_TASK DIRECTIONS_
Take the entries below and print, exactly, the stretch from the line containing "rewrite length_insert. lia." through the line containing "wok w -> p <>", both included.

**** SOURCE INFORMATION ****

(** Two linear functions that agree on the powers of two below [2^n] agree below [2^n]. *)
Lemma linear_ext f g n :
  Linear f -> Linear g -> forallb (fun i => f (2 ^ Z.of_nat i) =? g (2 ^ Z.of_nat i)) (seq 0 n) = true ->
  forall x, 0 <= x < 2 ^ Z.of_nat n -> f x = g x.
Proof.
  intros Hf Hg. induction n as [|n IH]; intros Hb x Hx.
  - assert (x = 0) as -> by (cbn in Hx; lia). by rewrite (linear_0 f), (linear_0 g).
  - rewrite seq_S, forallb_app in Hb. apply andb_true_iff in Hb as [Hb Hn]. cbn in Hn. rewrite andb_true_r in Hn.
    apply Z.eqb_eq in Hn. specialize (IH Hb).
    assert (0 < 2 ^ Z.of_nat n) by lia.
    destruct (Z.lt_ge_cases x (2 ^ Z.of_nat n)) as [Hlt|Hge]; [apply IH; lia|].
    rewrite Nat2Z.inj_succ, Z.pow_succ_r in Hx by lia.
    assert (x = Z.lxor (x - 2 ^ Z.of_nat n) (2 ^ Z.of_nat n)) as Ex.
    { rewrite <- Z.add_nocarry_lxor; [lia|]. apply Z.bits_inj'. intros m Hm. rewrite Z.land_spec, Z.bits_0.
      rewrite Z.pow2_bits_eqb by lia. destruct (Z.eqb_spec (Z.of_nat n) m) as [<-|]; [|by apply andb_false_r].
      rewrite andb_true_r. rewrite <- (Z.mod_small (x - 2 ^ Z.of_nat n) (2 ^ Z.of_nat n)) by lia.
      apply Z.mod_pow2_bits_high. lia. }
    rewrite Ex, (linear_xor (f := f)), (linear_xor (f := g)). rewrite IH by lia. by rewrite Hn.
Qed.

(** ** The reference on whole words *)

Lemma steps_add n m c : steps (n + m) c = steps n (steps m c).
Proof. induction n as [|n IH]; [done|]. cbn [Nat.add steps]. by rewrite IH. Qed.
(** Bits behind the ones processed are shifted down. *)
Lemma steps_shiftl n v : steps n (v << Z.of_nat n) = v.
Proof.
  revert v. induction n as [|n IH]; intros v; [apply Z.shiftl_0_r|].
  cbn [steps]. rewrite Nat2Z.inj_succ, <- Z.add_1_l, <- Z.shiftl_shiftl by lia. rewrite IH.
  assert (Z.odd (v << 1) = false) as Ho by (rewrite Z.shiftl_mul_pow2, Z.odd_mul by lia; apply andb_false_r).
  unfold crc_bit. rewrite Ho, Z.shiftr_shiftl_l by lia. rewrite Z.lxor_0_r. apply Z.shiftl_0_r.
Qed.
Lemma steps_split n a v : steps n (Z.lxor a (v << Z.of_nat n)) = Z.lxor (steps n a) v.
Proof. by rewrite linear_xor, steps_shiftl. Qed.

****
**** SOURCE INFORMATION ****

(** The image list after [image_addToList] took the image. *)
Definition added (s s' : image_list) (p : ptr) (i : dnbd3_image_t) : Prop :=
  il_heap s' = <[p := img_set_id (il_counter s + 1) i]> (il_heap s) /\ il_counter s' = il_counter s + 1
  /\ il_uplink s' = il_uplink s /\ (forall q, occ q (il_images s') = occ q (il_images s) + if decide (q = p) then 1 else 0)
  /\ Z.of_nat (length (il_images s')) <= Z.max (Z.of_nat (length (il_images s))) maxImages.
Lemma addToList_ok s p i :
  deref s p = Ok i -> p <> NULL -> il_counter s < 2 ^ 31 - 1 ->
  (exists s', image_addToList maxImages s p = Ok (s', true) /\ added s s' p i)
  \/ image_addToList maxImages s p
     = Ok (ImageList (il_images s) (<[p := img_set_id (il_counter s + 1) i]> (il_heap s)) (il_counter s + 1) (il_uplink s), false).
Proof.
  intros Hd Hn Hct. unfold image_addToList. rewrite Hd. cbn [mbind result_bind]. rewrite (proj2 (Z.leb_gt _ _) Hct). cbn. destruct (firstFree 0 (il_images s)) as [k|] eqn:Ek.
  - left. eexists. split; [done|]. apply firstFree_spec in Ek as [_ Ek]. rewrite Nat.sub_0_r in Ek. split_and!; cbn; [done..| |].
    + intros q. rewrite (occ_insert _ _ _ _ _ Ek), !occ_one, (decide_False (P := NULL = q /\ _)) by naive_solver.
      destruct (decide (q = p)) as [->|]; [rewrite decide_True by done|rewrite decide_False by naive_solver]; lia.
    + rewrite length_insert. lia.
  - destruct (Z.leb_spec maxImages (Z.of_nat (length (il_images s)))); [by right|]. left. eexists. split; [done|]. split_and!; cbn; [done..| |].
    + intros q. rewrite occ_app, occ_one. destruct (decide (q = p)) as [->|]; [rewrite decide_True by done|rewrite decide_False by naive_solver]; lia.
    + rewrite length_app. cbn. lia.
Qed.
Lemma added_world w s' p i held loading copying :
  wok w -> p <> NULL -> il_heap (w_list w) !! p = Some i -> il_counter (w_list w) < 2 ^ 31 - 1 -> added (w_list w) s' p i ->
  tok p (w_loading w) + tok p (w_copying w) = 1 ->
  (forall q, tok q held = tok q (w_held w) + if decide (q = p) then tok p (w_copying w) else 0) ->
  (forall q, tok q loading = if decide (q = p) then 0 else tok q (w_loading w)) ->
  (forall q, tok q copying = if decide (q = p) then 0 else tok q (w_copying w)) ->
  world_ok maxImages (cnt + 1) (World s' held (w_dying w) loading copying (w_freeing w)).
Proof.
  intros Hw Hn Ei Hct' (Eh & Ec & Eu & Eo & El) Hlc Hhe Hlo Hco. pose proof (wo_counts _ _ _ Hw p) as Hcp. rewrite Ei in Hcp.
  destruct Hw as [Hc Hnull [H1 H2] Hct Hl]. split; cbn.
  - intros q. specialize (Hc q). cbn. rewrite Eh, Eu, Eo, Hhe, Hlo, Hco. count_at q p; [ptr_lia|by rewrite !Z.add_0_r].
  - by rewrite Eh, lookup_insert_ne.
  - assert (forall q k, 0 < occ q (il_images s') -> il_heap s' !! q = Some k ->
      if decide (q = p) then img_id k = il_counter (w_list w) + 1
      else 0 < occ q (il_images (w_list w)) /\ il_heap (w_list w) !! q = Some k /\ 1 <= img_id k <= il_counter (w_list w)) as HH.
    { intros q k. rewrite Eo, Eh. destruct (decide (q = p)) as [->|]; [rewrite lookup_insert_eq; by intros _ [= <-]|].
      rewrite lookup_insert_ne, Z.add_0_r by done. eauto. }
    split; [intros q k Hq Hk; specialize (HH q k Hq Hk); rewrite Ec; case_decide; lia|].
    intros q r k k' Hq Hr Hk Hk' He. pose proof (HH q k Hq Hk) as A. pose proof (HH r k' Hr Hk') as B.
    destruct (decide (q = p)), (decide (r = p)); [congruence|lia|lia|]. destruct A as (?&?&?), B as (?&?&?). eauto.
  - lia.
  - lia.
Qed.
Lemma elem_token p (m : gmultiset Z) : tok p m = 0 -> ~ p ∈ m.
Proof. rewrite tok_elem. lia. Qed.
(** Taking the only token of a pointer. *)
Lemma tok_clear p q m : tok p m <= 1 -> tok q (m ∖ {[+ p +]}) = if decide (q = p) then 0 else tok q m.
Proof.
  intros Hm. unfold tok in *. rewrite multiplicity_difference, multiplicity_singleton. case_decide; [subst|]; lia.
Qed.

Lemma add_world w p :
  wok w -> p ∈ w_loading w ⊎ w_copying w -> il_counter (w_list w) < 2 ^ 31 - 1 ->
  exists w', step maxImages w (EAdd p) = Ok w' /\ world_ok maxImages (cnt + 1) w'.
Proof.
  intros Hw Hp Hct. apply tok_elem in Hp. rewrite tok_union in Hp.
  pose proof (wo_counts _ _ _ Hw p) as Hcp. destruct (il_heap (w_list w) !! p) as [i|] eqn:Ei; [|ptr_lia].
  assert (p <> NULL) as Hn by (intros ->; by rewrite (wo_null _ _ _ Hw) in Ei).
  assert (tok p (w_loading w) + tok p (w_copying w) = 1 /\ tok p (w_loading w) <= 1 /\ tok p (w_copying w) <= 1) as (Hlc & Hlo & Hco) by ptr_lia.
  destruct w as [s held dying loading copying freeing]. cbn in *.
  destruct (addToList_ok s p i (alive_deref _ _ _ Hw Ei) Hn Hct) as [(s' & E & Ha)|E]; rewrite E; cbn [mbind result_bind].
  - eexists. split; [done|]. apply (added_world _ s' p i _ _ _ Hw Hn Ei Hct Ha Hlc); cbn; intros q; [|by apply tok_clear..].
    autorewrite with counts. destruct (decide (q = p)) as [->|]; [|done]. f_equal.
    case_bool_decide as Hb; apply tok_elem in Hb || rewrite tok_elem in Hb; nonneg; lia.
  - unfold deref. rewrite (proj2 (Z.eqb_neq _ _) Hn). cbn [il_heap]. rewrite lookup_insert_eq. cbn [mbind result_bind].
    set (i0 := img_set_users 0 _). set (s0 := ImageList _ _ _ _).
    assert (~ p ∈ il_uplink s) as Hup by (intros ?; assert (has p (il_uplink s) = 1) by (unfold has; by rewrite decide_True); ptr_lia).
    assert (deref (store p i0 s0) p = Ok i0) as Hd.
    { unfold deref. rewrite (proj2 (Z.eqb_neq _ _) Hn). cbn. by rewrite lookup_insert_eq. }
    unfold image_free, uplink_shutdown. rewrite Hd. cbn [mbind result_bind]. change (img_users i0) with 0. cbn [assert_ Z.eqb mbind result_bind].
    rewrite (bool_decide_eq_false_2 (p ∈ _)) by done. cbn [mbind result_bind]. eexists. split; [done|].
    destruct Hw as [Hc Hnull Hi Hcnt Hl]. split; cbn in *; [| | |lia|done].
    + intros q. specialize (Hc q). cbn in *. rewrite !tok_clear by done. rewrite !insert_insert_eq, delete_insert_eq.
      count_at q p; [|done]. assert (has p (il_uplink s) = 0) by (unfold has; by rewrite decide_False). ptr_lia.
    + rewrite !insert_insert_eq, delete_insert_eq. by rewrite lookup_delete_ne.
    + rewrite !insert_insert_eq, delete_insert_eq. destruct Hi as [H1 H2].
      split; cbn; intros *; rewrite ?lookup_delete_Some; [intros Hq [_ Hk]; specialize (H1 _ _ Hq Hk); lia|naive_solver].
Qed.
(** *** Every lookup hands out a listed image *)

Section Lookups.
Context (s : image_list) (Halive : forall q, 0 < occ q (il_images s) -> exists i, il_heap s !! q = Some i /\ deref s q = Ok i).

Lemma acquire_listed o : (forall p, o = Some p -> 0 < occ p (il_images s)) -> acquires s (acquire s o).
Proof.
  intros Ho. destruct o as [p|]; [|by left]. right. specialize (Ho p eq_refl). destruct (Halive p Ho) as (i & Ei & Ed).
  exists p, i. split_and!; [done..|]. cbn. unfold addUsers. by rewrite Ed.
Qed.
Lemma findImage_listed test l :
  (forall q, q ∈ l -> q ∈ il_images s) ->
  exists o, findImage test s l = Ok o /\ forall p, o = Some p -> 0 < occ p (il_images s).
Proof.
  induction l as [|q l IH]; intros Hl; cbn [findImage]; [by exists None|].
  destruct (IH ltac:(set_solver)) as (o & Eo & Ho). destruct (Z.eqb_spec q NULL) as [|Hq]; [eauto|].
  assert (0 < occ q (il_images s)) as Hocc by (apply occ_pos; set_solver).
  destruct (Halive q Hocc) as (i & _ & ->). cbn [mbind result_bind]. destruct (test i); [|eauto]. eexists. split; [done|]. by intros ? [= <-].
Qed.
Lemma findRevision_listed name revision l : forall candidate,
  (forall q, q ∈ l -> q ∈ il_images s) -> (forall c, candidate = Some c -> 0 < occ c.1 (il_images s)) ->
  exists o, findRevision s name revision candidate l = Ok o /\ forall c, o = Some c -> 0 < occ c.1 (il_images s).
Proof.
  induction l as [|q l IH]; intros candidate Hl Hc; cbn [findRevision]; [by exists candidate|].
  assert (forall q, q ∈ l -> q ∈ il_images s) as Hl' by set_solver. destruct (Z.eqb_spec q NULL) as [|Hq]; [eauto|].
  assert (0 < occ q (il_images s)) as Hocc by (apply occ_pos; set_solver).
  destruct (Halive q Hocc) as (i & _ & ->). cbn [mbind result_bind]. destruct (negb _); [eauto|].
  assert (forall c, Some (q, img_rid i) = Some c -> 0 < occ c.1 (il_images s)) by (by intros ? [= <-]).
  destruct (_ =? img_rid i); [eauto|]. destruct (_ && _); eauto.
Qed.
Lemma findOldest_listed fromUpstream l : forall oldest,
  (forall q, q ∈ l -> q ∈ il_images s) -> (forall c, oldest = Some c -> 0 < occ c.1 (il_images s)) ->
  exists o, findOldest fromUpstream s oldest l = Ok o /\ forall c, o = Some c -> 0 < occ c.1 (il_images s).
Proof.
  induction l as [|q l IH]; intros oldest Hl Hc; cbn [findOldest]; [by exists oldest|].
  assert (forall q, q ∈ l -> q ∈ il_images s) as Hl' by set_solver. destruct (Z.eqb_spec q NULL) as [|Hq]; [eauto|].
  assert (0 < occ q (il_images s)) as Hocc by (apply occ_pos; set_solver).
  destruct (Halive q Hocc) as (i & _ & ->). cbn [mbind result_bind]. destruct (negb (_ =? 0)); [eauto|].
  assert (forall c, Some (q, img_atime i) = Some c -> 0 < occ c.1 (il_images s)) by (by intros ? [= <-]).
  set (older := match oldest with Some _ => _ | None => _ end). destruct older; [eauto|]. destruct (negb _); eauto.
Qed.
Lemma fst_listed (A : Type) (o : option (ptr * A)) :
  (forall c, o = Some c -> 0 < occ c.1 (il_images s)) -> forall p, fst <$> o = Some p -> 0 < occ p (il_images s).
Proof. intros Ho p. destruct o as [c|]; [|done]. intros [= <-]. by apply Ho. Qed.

****
**** SOURCE INFORMATION ****

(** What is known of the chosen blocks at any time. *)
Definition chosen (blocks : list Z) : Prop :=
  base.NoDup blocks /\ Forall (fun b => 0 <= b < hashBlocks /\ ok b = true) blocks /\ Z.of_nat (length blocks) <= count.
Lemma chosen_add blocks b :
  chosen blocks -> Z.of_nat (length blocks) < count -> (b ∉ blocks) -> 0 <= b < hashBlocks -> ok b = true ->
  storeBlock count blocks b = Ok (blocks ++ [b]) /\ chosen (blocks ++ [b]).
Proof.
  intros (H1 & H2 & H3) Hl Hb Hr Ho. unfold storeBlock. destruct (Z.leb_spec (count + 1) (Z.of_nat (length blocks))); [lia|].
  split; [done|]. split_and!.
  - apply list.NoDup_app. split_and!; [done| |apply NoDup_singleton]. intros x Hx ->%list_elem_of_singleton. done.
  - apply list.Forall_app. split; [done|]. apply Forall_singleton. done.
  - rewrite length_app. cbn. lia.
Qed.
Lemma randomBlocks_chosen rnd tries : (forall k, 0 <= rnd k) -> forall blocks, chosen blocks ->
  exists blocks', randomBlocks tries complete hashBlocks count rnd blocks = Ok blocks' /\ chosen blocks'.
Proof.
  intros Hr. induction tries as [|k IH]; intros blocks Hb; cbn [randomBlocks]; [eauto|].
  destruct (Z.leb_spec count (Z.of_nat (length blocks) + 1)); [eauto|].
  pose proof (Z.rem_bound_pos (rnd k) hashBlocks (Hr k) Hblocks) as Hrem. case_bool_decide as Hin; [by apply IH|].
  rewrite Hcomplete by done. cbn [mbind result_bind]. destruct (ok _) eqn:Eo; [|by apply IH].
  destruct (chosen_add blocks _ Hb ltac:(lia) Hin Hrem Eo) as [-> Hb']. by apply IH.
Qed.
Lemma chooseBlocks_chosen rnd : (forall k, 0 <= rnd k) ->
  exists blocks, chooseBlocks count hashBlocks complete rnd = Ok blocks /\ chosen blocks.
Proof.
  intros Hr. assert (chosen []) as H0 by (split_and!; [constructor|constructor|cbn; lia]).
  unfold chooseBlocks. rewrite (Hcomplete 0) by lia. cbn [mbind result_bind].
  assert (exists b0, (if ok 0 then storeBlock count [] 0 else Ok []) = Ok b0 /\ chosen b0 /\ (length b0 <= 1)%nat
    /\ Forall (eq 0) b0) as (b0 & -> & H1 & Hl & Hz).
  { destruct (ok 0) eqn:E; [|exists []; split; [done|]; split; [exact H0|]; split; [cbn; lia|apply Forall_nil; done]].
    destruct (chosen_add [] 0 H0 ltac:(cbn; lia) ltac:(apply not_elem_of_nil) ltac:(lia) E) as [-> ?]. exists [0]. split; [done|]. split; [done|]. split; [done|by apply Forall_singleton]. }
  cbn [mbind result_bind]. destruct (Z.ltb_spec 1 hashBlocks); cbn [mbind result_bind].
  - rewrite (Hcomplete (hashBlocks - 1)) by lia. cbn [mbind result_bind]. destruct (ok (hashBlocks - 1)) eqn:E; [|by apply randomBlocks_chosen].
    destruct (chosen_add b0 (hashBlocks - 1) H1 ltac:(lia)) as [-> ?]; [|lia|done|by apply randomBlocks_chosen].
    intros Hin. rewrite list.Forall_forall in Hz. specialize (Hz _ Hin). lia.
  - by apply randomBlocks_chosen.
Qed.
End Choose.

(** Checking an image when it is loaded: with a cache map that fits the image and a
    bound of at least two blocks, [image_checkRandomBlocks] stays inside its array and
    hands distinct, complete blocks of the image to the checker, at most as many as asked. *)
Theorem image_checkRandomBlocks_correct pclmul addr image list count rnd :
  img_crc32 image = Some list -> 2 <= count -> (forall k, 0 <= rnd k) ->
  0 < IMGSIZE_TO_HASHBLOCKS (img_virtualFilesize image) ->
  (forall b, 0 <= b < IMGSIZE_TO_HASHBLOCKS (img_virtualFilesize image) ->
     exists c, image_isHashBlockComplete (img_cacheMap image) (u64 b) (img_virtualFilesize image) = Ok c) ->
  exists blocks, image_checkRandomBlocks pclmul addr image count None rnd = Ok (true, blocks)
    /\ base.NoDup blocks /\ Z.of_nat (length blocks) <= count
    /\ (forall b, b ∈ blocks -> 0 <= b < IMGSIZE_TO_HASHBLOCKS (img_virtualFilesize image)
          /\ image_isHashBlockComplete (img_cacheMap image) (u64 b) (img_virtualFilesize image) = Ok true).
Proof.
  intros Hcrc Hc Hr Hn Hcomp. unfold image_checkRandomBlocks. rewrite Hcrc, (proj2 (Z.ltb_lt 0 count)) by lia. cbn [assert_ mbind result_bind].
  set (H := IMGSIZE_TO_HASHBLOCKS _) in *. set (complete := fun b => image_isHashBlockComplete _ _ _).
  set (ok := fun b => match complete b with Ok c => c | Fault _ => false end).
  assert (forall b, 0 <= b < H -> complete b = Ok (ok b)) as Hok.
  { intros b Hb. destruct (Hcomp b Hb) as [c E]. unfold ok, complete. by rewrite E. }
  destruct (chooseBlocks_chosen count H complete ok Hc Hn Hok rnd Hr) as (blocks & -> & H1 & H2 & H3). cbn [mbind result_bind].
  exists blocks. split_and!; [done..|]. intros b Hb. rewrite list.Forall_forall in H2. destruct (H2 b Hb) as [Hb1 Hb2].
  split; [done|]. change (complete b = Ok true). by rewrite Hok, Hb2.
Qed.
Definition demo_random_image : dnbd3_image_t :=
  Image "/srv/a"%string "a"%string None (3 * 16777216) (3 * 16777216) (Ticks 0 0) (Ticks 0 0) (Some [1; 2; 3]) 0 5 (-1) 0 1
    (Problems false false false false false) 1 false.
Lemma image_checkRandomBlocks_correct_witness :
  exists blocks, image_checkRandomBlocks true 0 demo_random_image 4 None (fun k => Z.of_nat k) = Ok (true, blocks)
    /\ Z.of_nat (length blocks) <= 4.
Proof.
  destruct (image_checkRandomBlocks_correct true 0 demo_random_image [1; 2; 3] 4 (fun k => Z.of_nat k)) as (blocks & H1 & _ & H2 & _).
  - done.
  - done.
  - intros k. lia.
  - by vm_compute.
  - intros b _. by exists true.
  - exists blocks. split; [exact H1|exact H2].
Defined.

****

_OUTPUT BELOW_
    + rewrite length_insert. lia.
  - destruct (Z.leb_spec maxImages (Z.of_nat (length (il_images s)))); [by right|]. left. eexists. split; [done|]. split_and!; cbn; [done..| |].
    + intros q. rewrite occ_app, occ_one. destruct (decide (q = p)) as [->|]; [rewrite decide_True by done|rewrite decide_False by naive_solver]; lia.
    + rewrite length_app. cbn. lia.
Qed.
Lemma added_world w s' p i held loading copying :
  wok w -> p <> NULL -> il_heap (w_list w) !! p = Some i -> il_counter (w_list w) < 2 ^ 31 - 1 -> added (w_list w) s' p i ->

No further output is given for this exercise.